Elasticsearch Monitoring
Elasticsearch - An Overview
Elasticsearch is a highly scalable, distributed, open source RESTful search and analytics engine. It is multitenant-capable with an HTTP web interface and schema-free JSON documents. Based on Apache Lucene, Elasticsearch is one of the most popular enterprise search engines today and is capable of solving a growing number of use cases like log analytics, real-time application monitoring, and click stream analytics.

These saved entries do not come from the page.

Lemma bytes_at_app m a l1 l2 : bytes_at m a (l1 ++ l2) <-> bytes_at m a l1 /\ bytes_at m (a + Z.of_nat (length l1)) l2.
Proof.
  revert a. induction l1 as [|c l1 IH]; intros a; cbn [app bytes_at length].
  - rewrite Z.add_0_r. tauto.
  - rewrite IH. replace (a + 1 + Z.of_nat (length l1)) with (a + Z.of_nat (S (length l1))) by lia. tauto.
Qed.

Lemma bytes_at_ext m m' l : forall a a',
  (forall i, 0 <= i < Z.of_nat (length l) -> m' (a' + i) = m (a + i)) -> bytes_at m a l -> bytes_at m' a' l.
Proof.
  induction l as [|c l IH]; intros a a' H; cbn [bytes_at]; [done|]. intros [H1 H2]. split.
  - specialize (H 0). rewrite !Z.add_0_r in H. rewrite H; [done|cbn [length]; lia].
  - apply (IH (a + 1)); [|done]. intros i Hi. rewrite <- !Z.add_assoc. apply H. cbn [length]. lia.
Qed.

Lemma string_at_cons m a c l : string_at m a (c :: l) <-> m a = c /\ 0 < c < 256 /\ string_at m (a + 1) l.
Proof. unfold string_at. cbn. rewrite Forall_cons. tauto. Qed.
Lemma string_at_ext m m' a l : (forall x, a <= x <= a + Z.of_nat (length l) -> m' x = m x) -> string_at m a l -> string_at m' a l.
Proof.
  intros Hm [H1 H2]. split; [|done]. eapply bytes_at_ext; [|exact H1]. intros i Hi. apply Hm.
  rewrite length_app in Hi. cbn in Hi. lia.
Qed.
Lemma bytes_at_lookup m l : forall a i c, bytes_at m a l -> l !! i = Some c -> m (a + Z.of_nat i) = c.
Proof.
  induction l as [|x l IH]; intros a i c; [done|]. cbn [bytes_at]. intros [H1 H2]. destruct i as [|i]; cbn.
  - intros [= <-]. by rewrite Z.add_0_r.
  - intros Hi. rewrite <- (IH (a + 1) i c H2 Hi). f_equal. lia.
Qed.
Lemma bytes_at_intro m l : forall a, (forall i c, l !! i = Some c -> m (a + Z.of_nat i) = c) -> bytes_at m a l.
Proof.
  induction l as [|x l IH]; intros a H; cbn [bytes_at]; [done|]. split.
  - specialize (H 0%nat x eq_refl). by rewrite Z.add_0_r in H.
  - apply IH. intros i c Hi. specialize (H (S i) c Hi). rewrite <- H. f_equal. lia.
Qed.

Lemma copy_forward_spec n : forall dst src m x, dst <= src ->
  copy_forward n dst src m x = if (dst <=? x) && (x <? dst + Z.of_nat n) then m (src + (x - dst)) else m x.
Proof.
  induction n as [|n IH]; intros dst src m x Hd.
  - cbn [copy_forward]. destruct (Z.leb_spec dst x), (Z.ltb_spec x (dst + Z.of_nat 0)); cbn; (done || lia).
  - cbn [copy_forward]. rewrite IH by lia. unfold upd.
    destruct (Z.leb_spec (dst + 1) x), (Z.leb_spec dst x), (Z.ltb_spec x (dst + 1 + Z.of_nat n)),
      (Z.ltb_spec x (dst + Z.of_nat (S n))); cbn [andb]; try lia;
      repeat match goal with |- context[?a =? ?b] => destruct (Z.eqb_spec a b) end; try lia; f_equal; lia.
Qed.

Lemma copy_backward_spec n : forall dst src m x, src <= dst ->
  copy_backward n dst src m x = if (dst - Z.of_nat n <=? x) && (x <? dst) then m (src + (x - dst)) else m x.
Proof.
  induction n as [|n IH]; intros dst src m x Hd.
  - cbn [copy_backward]. destruct (Z.leb_spec (dst - Z.of_nat 0) x), (Z.ltb_spec x dst); cbn; (done || lia).
  - cbn [copy_backward]. rewrite IH by lia. unfold upd.
    destruct (Z.leb_spec (dst - 1 - Z.of_nat n) x), (Z.leb_spec (dst - Z.of_nat (S n)) x), (Z.ltb_spec x (dst - 1)),
      (Z.ltb_spec x dst); cbn [andb]; try lia;
      repeat match goal with |- context[?a =? ?b] => destruct (Z.eqb_spec a b) end; try lia; f_equal; lia.
Qed.

Lemma memcpy_spec dst src n m x :
  memcpy dst src n m x = if (dst <=? x) && (x <? dst + Z.of_nat n) then m (src + (x - dst)) else m x.
Proof.
  unfold memcpy. destruct (Z.ltb_spec dst src); [apply copy_forward_spec; lia|].
  rewrite copy_backward_spec by lia. replace (dst + Z.of_nat n - Z.of_nat n) with dst by lia.
  destruct (_ && _); [|done]. f_equal. lia.
Qed.

Lemma memset_spec n : forall dst v m x,
  memset dst v n m x = if (dst <=? x) && (x <? dst + Z.of_nat n) then v else m x.
Proof.
  induction n as [|n IH]; intros dst v m x; cbn [memset].
  - destruct (Z.leb_spec dst x), (Z.ltb_spec x (dst + Z.of_nat 0)); cbn; (done || lia).
  - rewrite IH. unfold upd. destruct (Z.leb_spec (dst + 1) x), (Z.leb_spec dst x), (Z.ltb_spec x (dst + 1 + Z.of_nat n)),
      (Z.ltb_spec x (dst + Z.of_nat (S n))); cbn [andb]; try lia; destruct (Z.eqb_spec x dst); (done || lia).
Qed.

Lemma strlen_spec m l : forall a fuel, string_at m a l -> (length l < fuel)%nat -> strlen fuel a m = Some (length l).
Proof.
  induction l as [|c l IH]; intros a [|fuel] Hs Hf; cbn [length] in Hf; try lia; cbn [strlen].
  - destruct Hs as [[-> _] _]. done.
  - apply string_at_cons in Hs as (-> & Hc & Hs). destruct (Z.eqb_spec c 0); [lia|]. rewrite (IH (a + 1)) by (done || lia). done.
Qed.

Lemma strcpy_spec m l dst src fuel :
  string_at m src l -> (length l < fuel)%nat ->
  strcpy fuel dst src m = Some (memcpy dst src (S (length l)) m) /\ string_at (memcpy dst src (S (length l)) m) dst l.
Proof.
  intros Hs Hf. unfold strcpy. rewrite (strlen_spec m l) by done. split; [done|]. destruct Hs as [Hb Hl]. split; [|done].
  apply (bytes_at_ext m _ _ src); [|done]. intros i Hi. rewrite length_app in Hi. cbn in Hi. rewrite memcpy_spec.
  replace ((dst <=? dst + i) && (dst + i <? dst + Z.of_nat (S (length l)))) with true; [f_equal; lia|].
  symmetry. apply andb_true_iff. rewrite Z.leb_le, Z.ltb_lt. lia.
Qed.

(** [memcpy] (and so [memmove] and [bcopy]) moves a block correctly whether or
    not source and destination overlap, and touches nothing else. *)
Theorem memcpy_correct m dst src n x :
  memmove dst src n m x = (if bool_decide (dst <= x < dst + Z.of_nat n) then m (src + (x - dst)) else m x)
  /\ bcopy src dst n m x = memmove dst src n m x.
Proof.
  split; [|done]. unfold memmove. rewrite memcpy_spec. case_bool_decide as H.
  - replace ((dst <=? x) && (x <? dst + Z.of_nat n)) with true; [done|]. symmetry. apply andb_true_iff.
    rewrite Z.leb_le, Z.ltb_lt. lia.
  - destruct (Z.leb_spec dst x), (Z.ltb_spec x (dst + Z.of_nat n)); cbn; (done || lia).
Qed.

(** The first difference decides; the terminators take part in it. *)
Definition before (l1 l2 : list Z) : Prop :=
  exists p c1 c2 r1 r2, l1 ++ [0] = p ++ c1 :: r1 /\ l2 ++ [0] = p ++ c2 :: r2 /\ i8 c1 < i8 c2.

Lemma i8_inj x y : 0 <= x < 256 -> 0 <= y < 256 -> i8 x = i8 y -> x = y.
Proof.
  intros Hx Hy. unfold i8, swrap. change (2 ^ (8 - 1)) with 128. change (2 ^ 8) with 256. intros E.
  assert ((x + 128) mod 256 = (y + 128) mod 256) as E' by lia.
  rewrite (Z.mod_eq (x + 128)), (Z.mod_eq (y + 128)) in E' by done.
  assert (0 <= (x + 128) / 256 <= 1 /\ 0 <= (y + 128) / 256 <= 1) as [Dx Dy].
  { split; split; try (apply Z.div_pos; lia); apply Z.lt_succ_r, Z.div_lt_upper_bound; lia. }
  lia.
Qed.

Lemma before_cons c l1 l2 : before (c :: l1) (c :: l2) <-> before l1 l2.
Proof.
  split.
  - intros ([|d p] & c1 & c2 & r1 & r2 & E1 & E2 & Hlt); cbn in *; [injection E1; injection E2; intros; subst; lia|].
    injection E1 as -> E1. injection E2 as E2. by exists p, c1, c2, r1, r2.
  - intros (p & c1 & c2 & r1 & r2 & E1 & E2 & Hlt). exists (c :: p), c1, c2, r1, r2. cbn. by rewrite E1, E2.
Qed.

Lemma before_hd a1 a2 l1 l2 : a1 <> a2 ->
  before l1 l2 -> (exists t1, l1 ++ [0] = a1 :: t1) -> (exists t2, l2 ++ [0] = a2 :: t2) -> i8 a1 < i8 a2.
Proof.
  intros Hne (p & c1 & c2 & r1 & r2 & E1 & E2 & Hlt) [t1 H1] [t2 H2]. rewrite E1 in H1. rewrite E2 in H2.
  destruct p as [|d p]; cbn in *; [by injection H1 as -> _; injection H2 as -> _|congruence].
Qed.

Monitoring Elasticsearch - What we do
Let’s take a look at what you need to see to monitor Elasticsearch, the performance metrics to gather and how you can ensure that your search server is up and operating as expected with Applications Manager's Elasticsearch monitoring:
- Resource Utilization Details - Applications Manager automatically discovers Elasticsearch servers, monitors memory and CPU and notifies you of changes in resource consumption of thread pool queues.
- Real-Time Data - You get up-to-the-second insight into cluster runtime metrics, individual cluster nodes, real-time threads and configurations.
- Cluster and Node Monitoring - Stay on top of your cluster and node health in real-time with fine-grained statistics of performance from Disk I/O Java to Memory usage metrics.
- Search and Indexing Performance - Gain complete control of your indexes and mappings. Monitor query latency, file system cache usage and request rates and take action if it surpasses a threshold.
- Fix Performance Problems Faster - Get instant notifications when there are performance issues. Become aware of performance bottlenecks and take quick remedial actions before your end users experience issues.
Creating a new Elasticsearch monitor
Using the REST API to add a new Elasticsearch monitor: Click here
To create an Elasticsearch Monitor, follow the steps given below:
- Click on New Monitor link. Choose ElasticsearchCluster.
- Specify the Display Name of the Elasticsearch monitor.
- Enter the HostName or IP Address of the host where Elasticsearch Cluster runs.
- Enter the Port of the Elasticsearch Cluster. By default, it will be 9200.
- Enter the polling interval time in minutes.
- Click Test Credentials button, if you want to test the access to Elasticsearch server.
- Choose the Monitor Group from the combo box with which you want to associate Elasticsearch Monitor (optional). You can choose multiple groups to associate your monitor.
- Click Add Monitor(s). This discovers Elasticsearch from the network and starts monitoring.
Note:
- Security/Firewall Requirements - The Elastic Search Cluster host and port should be accessible from the machine where Applications Manager is installed.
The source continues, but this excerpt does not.